____ The input

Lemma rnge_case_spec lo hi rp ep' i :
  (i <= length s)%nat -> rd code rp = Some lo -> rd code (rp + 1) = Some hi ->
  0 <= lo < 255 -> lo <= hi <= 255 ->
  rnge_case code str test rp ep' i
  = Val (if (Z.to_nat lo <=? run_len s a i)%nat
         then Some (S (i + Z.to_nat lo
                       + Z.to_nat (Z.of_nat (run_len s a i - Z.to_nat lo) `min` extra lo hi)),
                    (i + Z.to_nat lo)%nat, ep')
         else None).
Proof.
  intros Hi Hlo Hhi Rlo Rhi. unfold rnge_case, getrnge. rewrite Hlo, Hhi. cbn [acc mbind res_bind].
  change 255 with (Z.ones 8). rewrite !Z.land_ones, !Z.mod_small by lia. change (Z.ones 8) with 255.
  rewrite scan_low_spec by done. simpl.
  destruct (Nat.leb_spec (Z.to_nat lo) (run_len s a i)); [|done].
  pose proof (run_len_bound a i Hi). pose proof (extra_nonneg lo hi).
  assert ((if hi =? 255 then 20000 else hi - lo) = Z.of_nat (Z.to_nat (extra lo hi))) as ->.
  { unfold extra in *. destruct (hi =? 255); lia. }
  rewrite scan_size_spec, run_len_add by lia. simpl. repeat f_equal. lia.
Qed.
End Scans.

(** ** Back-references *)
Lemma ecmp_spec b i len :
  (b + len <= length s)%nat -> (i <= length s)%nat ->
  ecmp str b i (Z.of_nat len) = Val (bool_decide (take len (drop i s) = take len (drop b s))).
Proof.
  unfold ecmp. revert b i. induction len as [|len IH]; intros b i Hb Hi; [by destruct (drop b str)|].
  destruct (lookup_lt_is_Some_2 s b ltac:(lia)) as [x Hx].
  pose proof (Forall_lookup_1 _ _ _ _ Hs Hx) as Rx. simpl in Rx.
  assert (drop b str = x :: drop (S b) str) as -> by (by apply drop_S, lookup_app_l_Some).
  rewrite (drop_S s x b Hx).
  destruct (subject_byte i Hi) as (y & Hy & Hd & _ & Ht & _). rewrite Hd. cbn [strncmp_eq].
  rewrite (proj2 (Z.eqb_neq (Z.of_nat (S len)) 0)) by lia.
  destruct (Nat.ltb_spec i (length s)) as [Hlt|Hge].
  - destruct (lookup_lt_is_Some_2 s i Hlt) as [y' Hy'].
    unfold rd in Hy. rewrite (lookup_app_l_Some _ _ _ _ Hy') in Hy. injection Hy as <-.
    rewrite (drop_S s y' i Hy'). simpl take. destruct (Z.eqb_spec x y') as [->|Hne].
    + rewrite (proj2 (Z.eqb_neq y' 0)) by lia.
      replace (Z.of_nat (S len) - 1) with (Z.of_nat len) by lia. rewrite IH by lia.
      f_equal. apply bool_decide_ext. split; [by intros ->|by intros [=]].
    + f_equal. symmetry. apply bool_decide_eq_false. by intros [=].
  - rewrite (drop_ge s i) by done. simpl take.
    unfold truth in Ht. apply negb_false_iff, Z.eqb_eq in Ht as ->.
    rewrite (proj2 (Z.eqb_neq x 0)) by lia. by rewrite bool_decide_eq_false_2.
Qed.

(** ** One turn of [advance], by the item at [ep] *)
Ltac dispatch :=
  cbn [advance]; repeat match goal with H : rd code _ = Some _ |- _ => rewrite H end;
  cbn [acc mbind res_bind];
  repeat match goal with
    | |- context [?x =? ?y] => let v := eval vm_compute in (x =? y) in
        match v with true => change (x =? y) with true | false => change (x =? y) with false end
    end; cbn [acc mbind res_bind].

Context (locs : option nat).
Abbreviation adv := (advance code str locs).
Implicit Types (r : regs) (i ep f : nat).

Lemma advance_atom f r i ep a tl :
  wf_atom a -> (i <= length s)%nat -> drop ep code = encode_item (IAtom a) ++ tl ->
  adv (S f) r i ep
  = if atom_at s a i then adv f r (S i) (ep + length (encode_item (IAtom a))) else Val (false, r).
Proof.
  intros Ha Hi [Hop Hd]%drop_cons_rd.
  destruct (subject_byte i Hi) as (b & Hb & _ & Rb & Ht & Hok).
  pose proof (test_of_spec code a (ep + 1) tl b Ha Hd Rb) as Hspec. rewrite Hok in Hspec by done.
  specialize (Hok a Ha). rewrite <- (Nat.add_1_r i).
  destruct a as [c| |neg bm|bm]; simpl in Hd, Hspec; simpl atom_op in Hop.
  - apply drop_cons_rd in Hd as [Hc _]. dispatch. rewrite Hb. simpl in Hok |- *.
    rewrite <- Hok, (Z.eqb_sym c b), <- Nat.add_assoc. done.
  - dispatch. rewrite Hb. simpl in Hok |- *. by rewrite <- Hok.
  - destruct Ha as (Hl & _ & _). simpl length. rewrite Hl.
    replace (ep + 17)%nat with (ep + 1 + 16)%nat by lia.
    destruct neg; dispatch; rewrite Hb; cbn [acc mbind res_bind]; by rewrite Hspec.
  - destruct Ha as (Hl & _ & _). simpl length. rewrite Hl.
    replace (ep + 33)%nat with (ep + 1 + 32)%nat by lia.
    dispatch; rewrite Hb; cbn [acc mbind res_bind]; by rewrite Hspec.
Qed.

________

The material must be transcribed exactly, down to the last line.

Lemma rnge_case_spec lo hi rp ep' i :
  (i <= length s)%nat -> rd code rp = Some lo -> rd code (rp + 1) = Some hi ->
  0 <= lo < 255 -> lo <= hi <= 255 ->
  rnge_case code str test rp ep' i
  = Val (if (Z.to_nat lo <=? run_len s a i)%nat
         then Some (S (i + Z.to_nat lo
                       + Z.to_nat (Z.of_nat (run_len s a i - Z.to_nat lo) `min` extra lo hi)),
                    (i + Z.to_nat lo)%nat, ep')
         else None).
Proof.
  intros Hi Hlo Hhi Rlo Rhi. unfold rnge_case, getrnge. rewrite Hlo, Hhi. cbn [acc mbind res_bind].
  change 255 with (Z.ones 8). rewrite !Z.land_ones, !Z.mod_small by lia. change (Z.ones 8) with 255.
  rewrite scan_low_spec by done. simpl.
  destruct (Nat.leb_spec (Z.to_nat lo) (run_len s a i)); [|done].
  pose proof (run_len_bound a i Hi). pose proof (extra_nonneg lo hi).
  assert ((if hi =? 255 then 20000 else hi - lo) = Z.of_nat (Z.to_nat (extra lo hi))) as ->.
  { unfold extra in *. destruct (hi =? 255); lia. }
  rewrite scan_size_spec, run_len_add by lia. simpl. repeat f_equal. lia.
Qed.
End Scans.

(** ** Back-references *)
Lemma ecmp_spec b i len :
  (b + len <= length s)%nat -> (i <= length s)%nat ->
  ecmp str b i (Z.of_nat len) = Val (bool_decide (take len (drop i s) = take len (drop b s))).
Proof.
  unfold ecmp. revert b i. induction len as [|len IH]; intros b i Hb Hi; [by destruct (drop b str)|].
  destruct (lookup_lt_is_Some_2 s b ltac:(lia)) as [x Hx].
  pose proof (Forall_lookup_1 _ _ _ _ Hs Hx) as Rx. simpl in Rx.
  assert (drop b str = x :: drop (S b) str) as -> by (by apply drop_S, lookup_app_l_Some).
  rewrite (drop_S s x b Hx).
  destruct (subject_byte i Hi) as (y & Hy & Hd & _ & Ht & _). rewrite Hd. cbn [strncmp_eq].
  rewrite (proj2 (Z.eqb_neq (Z.of_nat (S len)) 0)) by lia.
  destruct (Nat.ltb_spec i (length s)) as [Hlt|Hge].
  - destruct (lookup_lt_is_Some_2 s i Hlt) as [y' Hy'].
    unfold rd in Hy. rewrite (lookup_app_l_Some _ _ _ _ Hy') in Hy. injection Hy as <-.
    rewrite (drop_S s y' i Hy'). simpl take. destruct (Z.eqb_spec x y') as [->|Hne].
    + rewrite (proj2 (Z.eqb_neq y' 0)) by lia.
      replace (Z.of_nat (S len) - 1) with (Z.of_nat len) by lia. rewrite IH by lia.
      f_equal. apply bool_decide_ext. split; [by intros ->|by intros [=]].
    + f_equal. symmetry. apply bool_decide_eq_false. by intros [=].
  - rewrite (drop_ge s i) by done. simpl take.
    unfold truth in Ht. apply negb_false_iff, Z.eqb_eq in Ht as ->.
    rewrite (proj2 (Z.eqb_neq x 0)) by lia. by rewrite bool_decide_eq_false_2.
Qed.

(** ** One turn of [advance], by the item at [ep] *)
Ltac dispatch :=
  cbn [advance]; repeat match goal with H : rd code _ = Some _ |- _ => rewrite H end;
  cbn [acc mbind res_bind];
  repeat match goal with
    | |- context [?x =? ?y] => let v := eval vm_compute in (x =? y) in
        match v with true => change (x =? y) with true | false => change (x =? y) with false end
    end; cbn [acc mbind res_bind].

Context (locs : option nat).
Abbreviation adv := (advance code str locs).
Implicit Types (r : regs) (i ep f : nat).

Lemma advance_atom f r i ep a tl :
  wf_atom a -> (i <= length s)%nat -> drop ep code = encode_item (IAtom a) ++ tl ->
  adv (S f) r i ep
  = if atom_at s a i then adv f r (S i) (ep + length (encode_item (IAtom a))) else Val (false, r).
Proof.
  intros Ha Hi [Hop Hd]%drop_cons_rd.
  destruct (subject_byte i Hi) as (b & Hb & _ & Rb & Ht & Hok).
  pose proof (test_of_spec code a (ep + 1) tl b Ha Hd Rb) as Hspec. rewrite Hok in Hspec by done.
  specialize (Hok a Ha). rewrite <- (Nat.add_1_r i).
  destruct a as [c| |neg bm|bm]; simpl in Hd, Hspec; simpl atom_op in Hop.
  - apply drop_cons_rd in Hd as [Hc _]. dispatch. rewrite Hb. simpl in Hok |- *.
    rewrite <- Hok, (Z.eqb_sym c b), <- Nat.add_assoc. done.
  - dispatch. rewrite Hb. simpl in Hok |- *. by rewrite <- Hok.
  - destruct Ha as (Hl & _ & _). simpl length. rewrite Hl.
    replace (ep + 17)%nat with (ep + 1 + 16)%nat by lia.
    destruct neg; dispatch; rewrite Hb; cbn [acc mbind res_bind]; by rewrite Hspec.
  - destruct Ha as (Hl & _ & _). simpl length. rewrite Hl.
    replace (ep + 33)%nat with (ep + 1 + 32)%nat by lia.
    dispatch; rewrite Hb; cbn [acc mbind res_bind]; by rewrite Hspec.
Qed.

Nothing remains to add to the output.